Supplied records:
(* ===== verification/MainCoreProofs.v ===== *)
(** * MainCoreProofs: what the judgement of a day amounts to

    The theorems on the world state, the alpha pool and the recommendations of
    [MainCore], with runs. *)
From Stdlib Require Import String Ascii ZArith List SpecFloat Sorting.Sorted.
From stdpp Require Import base gmap strings list sorting.
From S2P Require Import Prelude PyLib Numbers Programs MainCore.
Import Schemas.
Local Open Scope string_scope.
Local Open Scope Z_scope.

(** ** The world state *)
Module WorldStateTheorems.
Import WorldState.

Definition declares (values : pydict pyval) (b : regime) : Prop := dget "baseline_regime" values = Some (PStr (regime_text b)).
Definition silent (values : pydict pyval) : Prop := dget "baseline_regime" values = None.
(** The regime the signals declare, else the macro context, else the neutral one. *)
Definition stated_baseline (i : WorldStateInputs) (b : regime) : Prop :=
  declares (signal_values (feature_bundle i)) b ∨
  (silent (signal_values (feature_bundle i)) ∧
    (declares (macro_context i) b ∨ (silent (macro_context i) ∧ b = neutral))).

Lemma regime_of_text v b : regime_of v = Some b ↔ v = PStr (regime_text b).
Proof.
  split.
  - destruct v; try done. unfold regime_of. intros [_ E]%List.find_some. by apply String.eqb_eq in E as <-.
  - intros ->. by destruct b.
Qed.

Lemma explicit_baseline_ok values source o :
  explicit_baseline values source = Ok o ↔
  match o with Some b => declares values b | None => silent values end.
Proof.
  unfold explicit_baseline, declares, silent. destruct (dget "baseline_regime" values) as [v|]; [|destruct o; naive_solver].
  destruct (regime_of v) as [b|] eqn:E.
  - apply regime_of_text in E as ->. destruct o as [b'|]; [|naive_solver]. split; [by intros [= ->]|]. intros [= E].
    by destruct b, b'.
  - destruct o as [b|]; [|naive_solver]. split; [done|]. intros [= ->]. by destruct b.
Qed.

Lemma default_baseline_ok i b : default_baseline i = Ok b ↔ stated_baseline i b.
Proof.
  unfold default_baseline, stated_baseline. rewrite rbind_ok. setoid_rewrite explicit_baseline_ok. split.
  - intros ([r|] & Hs & E); [injection E as <-; by left|]. right. split; [done|].
    apply rbind_ok in E as ([r|] & Hm%explicit_baseline_ok & [= <-]); [by left|by right].
  - intros [Hs|[Hs Hm]]; [by exists (Some b)|]. exists None. split; [done|]. apply rbind_ok.
    destruct Hm as [Hm|[Hm ->]]; [exists (Some b)|exists None]; by rewrite explicit_baseline_ok.
Qed.

Lemma default_compose_ok b delta f : default_compose b delta = Ok f ↔ regime_index f = regime_index b + delta.
Proof.
  unfold default_compose. set (i := regime_index b + delta). change (Z.of_nat (length REGIME_SEQUENCE)) with 3.
  split.
  - intros E. apply rbind_ok in E as (u & Hg%guard_err_ok & E).
    assert (i = 0 ∨ i = 1 ∨ i = 2) as [Hi|[Hi|Hi]] by lia; rewrite Hi in *; by injection E as <-.
  - intros Hf. assert (0 ≤ i ≤ 2) by (rewrite <- Hf; destruct f; simpl; lia).
    rewrite (proj2 (Z.ltb_ge _ _)), (proj2 (Z.leb_gt _ _)) by lia. cbn [orb guard_err rbind].
    rewrite <- Hf. by destruct f.
Qed.

Lemma default_bound_sgn raw : default_bound_delta raw = Z.sgn raw.
Proof. unfold default_bound_delta. destruct (Z.ltb_spec raw 0), (Z.ltb_spec 0 raw); lia. Qed.

Section derive.
Context `{PyText} {W : Type}.
Implicit Types (w : W).

(** Whatever the policy, a world state is in its bundle's cycle and at most
    one step from its baseline. *)
Lemma any_policy_is_bounded bundle policy reasoner macro port impact w s w' :
  derive_world_state bundle policy reasoner macro port impact w = (Ok s, w') →
  ws_cycle_id s = fb_cycle_id bundle ∧ world_state_valid s = true.
Proof.
  unfold derive_world_state, make_world_state. intros (context & w1 & _ & E)%pbind_ok.
  apply pbind_ok in E as (b & w2 & _ & E). apply pbind_ok in E as (d & w3 & _ & E).
  apply pbind_ok in E as (f & w4 & _ & E). injection E as E _. rinv. split; [done|]. by apply negb_false_iff.
Qed.

(** What the graph is asked for a cycle, and answers. *)
Definition graph_answers (cycle : string) (port : option (string → program core_error W (option GraphRegimeContext))) w
    (answer : option GraphRegimeContext) w1 : Prop :=
  match port with
  | None => answer = None ∧ w1 = w
  | Some read => read cycle w = (Ok answer, w1)
  end.
(** What the inputs of the reasoner say of the answer. *)
Definition graph_values (answer : option GraphRegimeContext) : pydict pyval :=
  match answer with
  | None => []
  | Some c => [("snapshot_id", PStr (snapshot_id c));
               ("regime_context", PDict (map (λ kv, (PStr kv.1, kv.2)) (plain_mapping (regime_context c))))]
  end.

Lemma load_context_ok cycle port w context w1 :
  load_graph_regime_context cycle port w = (Ok context, w1) ↔
  ∃ answer, graph_answers cycle port w answer w1 ∧ (∀ c, answer = Some c → gc_cycle_id c = cycle) ∧ context = graph_values answer.
Proof.
  unfold load_graph_regime_context, graph_answers. destruct port as [read|].
  - rewrite pbind_ok. split.
    + intros ([c|] & w2 & Hr & E).
      * apply pbind_ok in E as (u & w3 & [= Hg <-] & [= <- <-]). apply guard_err_ok, negb_false_iff, String.eqb_eq in Hg.
        exists (Some c). split_and!; [done|by intros ? [= <-]|done].
      * injection E as <- <-. by exists None.
    + intros ([c|] & Hr & Hc & ->); eexists _, w1; (split; [exact Hr|]); [|done].
      apply pbind_ok. eexists tt, w1. split; [|done]. unfold lift. f_equal. apply guard_err_ok, negb_false_iff, String.eqb_eq. auto.
  - split; [intros [= <- <-]; by exists None|]. by intros (? & [-> ->] & _ & ->).
Qed.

Assignment: What is needed is an exact transcription of all the data.

Solution to this problem:
(* ===== verification/MainCoreProofs.v ===== *)
(** * MainCoreProofs: what the judgement of a day amounts to

    The theorems on the world state, the alpha pool and the recommendations of
    [MainCore], with runs. *)
From Stdlib Require Import String Ascii ZArith List SpecFloat Sorting.Sorted.
From stdpp Require Import base gmap strings list sorting.
From S2P Require Import Prelude PyLib Numbers Programs MainCore.
Import Schemas.
Local Open Scope string_scope.
Local Open Scope Z_scope.

(** ** The world state *)
Module WorldStateTheorems.
Import WorldState.

Definition declares (values : pydict pyval) (b : regime) : Prop := dget "baseline_regime" values = Some (PStr (regime_text b)).
Definition silent (values : pydict pyval) : Prop := dget "baseline_regime" values = None.
(** The regime the signals declare, else the macro context, else the neutral one. *)
Definition stated_baseline (i : WorldStateInputs) (b : regime) : Prop :=
  declares (signal_values (feature_bundle i)) b ∨
  (silent (signal_values (feature_bundle i)) ∧
    (declares (macro_context i) b ∨ (silent (macro_context i) ∧ b = neutral))).

Lemma regime_of_text v b : regime_of v = Some b ↔ v = PStr (regime_text b).
Proof.
  split.
  - destruct v; try done. unfold regime_of. intros [_ E]%List.find_some. by apply String.eqb_eq in E as <-.
  - intros ->. by destruct b.
Qed.

Lemma explicit_baseline_ok values source o :
  explicit_baseline values source = Ok o ↔
  match o with Some b => declares values b | None => silent values end.
Proof.
  unfold explicit_baseline, declares, silent. destruct (dget "baseline_regime" values) as [v|]; [|destruct o; naive_solver].
  destruct (regime_of v) as [b|] eqn:E.
  - apply regime_of_text in E as ->. destruct o as [b'|]; [|naive_solver]. split; [by intros [= ->]|]. intros [= E].
    by destruct b, b'.
  - destruct o as [b|]; [|naive_solver]. split; [done|]. intros [= ->]. by destruct b.
Qed.

Lemma default_baseline_ok i b : default_baseline i = Ok b ↔ stated_baseline i b.
Proof.
  unfold default_baseline, stated_baseline. rewrite rbind_ok. setoid_rewrite explicit_baseline_ok. split.
  - intros ([r|] & Hs & E); [injection E as <-; by left|]. right. split; [done|].
    apply rbind_ok in E as ([r|] & Hm%explicit_baseline_ok & [= <-]); [by left|by right].
  - intros [Hs|[Hs Hm]]; [by exists (Some b)|]. exists None. split; [done|]. apply rbind_ok.
    destruct Hm as [Hm|[Hm ->]]; [exists (Some b)|exists None]; by rewrite explicit_baseline_ok.
Qed.

Lemma default_compose_ok b delta f : default_compose b delta = Ok f ↔ regime_index f = regime_index b + delta.
Proof.
  unfold default_compose. set (i := regime_index b + delta). change (Z.of_nat (length REGIME_SEQUENCE)) with 3.
  split.
  - intros E. apply rbind_ok in E as (u & Hg%guard_err_ok & E).
    assert (i = 0 ∨ i = 1 ∨ i = 2) as [Hi|[Hi|Hi]] by lia; rewrite Hi in *; by injection E as <-.
  - intros Hf. assert (0 ≤ i ≤ 2) by (rewrite <- Hf; destruct f; simpl; lia).
    rewrite (proj2 (Z.ltb_ge _ _)), (proj2 (Z.leb_gt _ _)) by lia. cbn [orb guard_err rbind].
    rewrite <- Hf. by destruct f.
Qed.

Lemma default_bound_sgn raw : default_bound_delta raw = Z.sgn raw.
Proof. unfold default_bound_delta. destruct (Z.ltb_spec raw 0), (Z.ltb_spec 0 raw); lia. Qed.

Section derive.
Context `{PyText} {W : Type}.
Implicit Types (w : W).

(** Whatever the policy, a world state is in its bundle's cycle and at most
    one step from its baseline. *)
Lemma any_policy_is_bounded bundle policy reasoner macro port impact w s w' :
  derive_world_state bundle policy reasoner macro port impact w = (Ok s, w') →
  ws_cycle_id s = fb_cycle_id bundle ∧ world_state_valid s = true.
Proof.
  unfold derive_world_state, make_world_state. intros (context & w1 & _ & E)%pbind_ok.
  apply pbind_ok in E as (b & w2 & _ & E). apply pbind_ok in E as (d & w3 & _ & E).
  apply pbind_ok in E as (f & w4 & _ & E). injection E as E _. rinv. split; [done|]. by apply negb_false_iff.
Qed.

(** What the graph is asked for a cycle, and answers. *)
Definition graph_answers (cycle : string) (port : option (string → program core_error W (option GraphRegimeContext))) w
    (answer : option GraphRegimeContext) w1 : Prop :=
  match port with
  | None => answer = None ∧ w1 = w
  | Some read => read cycle w = (Ok answer, w1)
  end.
(** What the inputs of the reasoner say of the answer. *)
Definition graph_values (answer : option GraphRegimeContext) : pydict pyval :=
  match answer with
  | None => []
  | Some c => [("snapshot_id", PStr (snapshot_id c));
               ("regime_context", PDict (map (λ kv, (PStr kv.1, kv.2)) (plain_mapping (regime_context c))))]
  end.

Lemma load_context_ok cycle port w context w1 :
  load_graph_regime_context cycle port w = (Ok context, w1) ↔
  ∃ answer, graph_answers cycle port w answer w1 ∧ (∀ c, answer = Some c → gc_cycle_id c = cycle) ∧ context = graph_values answer.
Proof.
  unfold load_graph_regime_context, graph_answers. destruct port as [read|].
  - rewrite pbind_ok. split.
    + intros ([c|] & w2 & Hr & E).
      * apply pbind_ok in E as (u & w3 & [= Hg <-] & [= <- <-]). apply guard_err_ok, negb_false_iff, String.eqb_eq in Hg.
        exists (Some c). split_and!; [done|by intros ? [= <-]|done].
      * injection E as <- <-. by exists None.
    + intros ([c|] & Hr & Hc & ->); eexists _, w1; (split; [exact Hr|]); [|done].
      apply pbind_ok. eexists tt, w1. split; [|done]. unfold lift. f_equal. apply guard_err_ok, negb_false_iff, String.eqb_eq. auto.
  - split; [intros [= <- <-]; by exists None|]. by intros (? & [-> ->] & _ & ->).
Qed.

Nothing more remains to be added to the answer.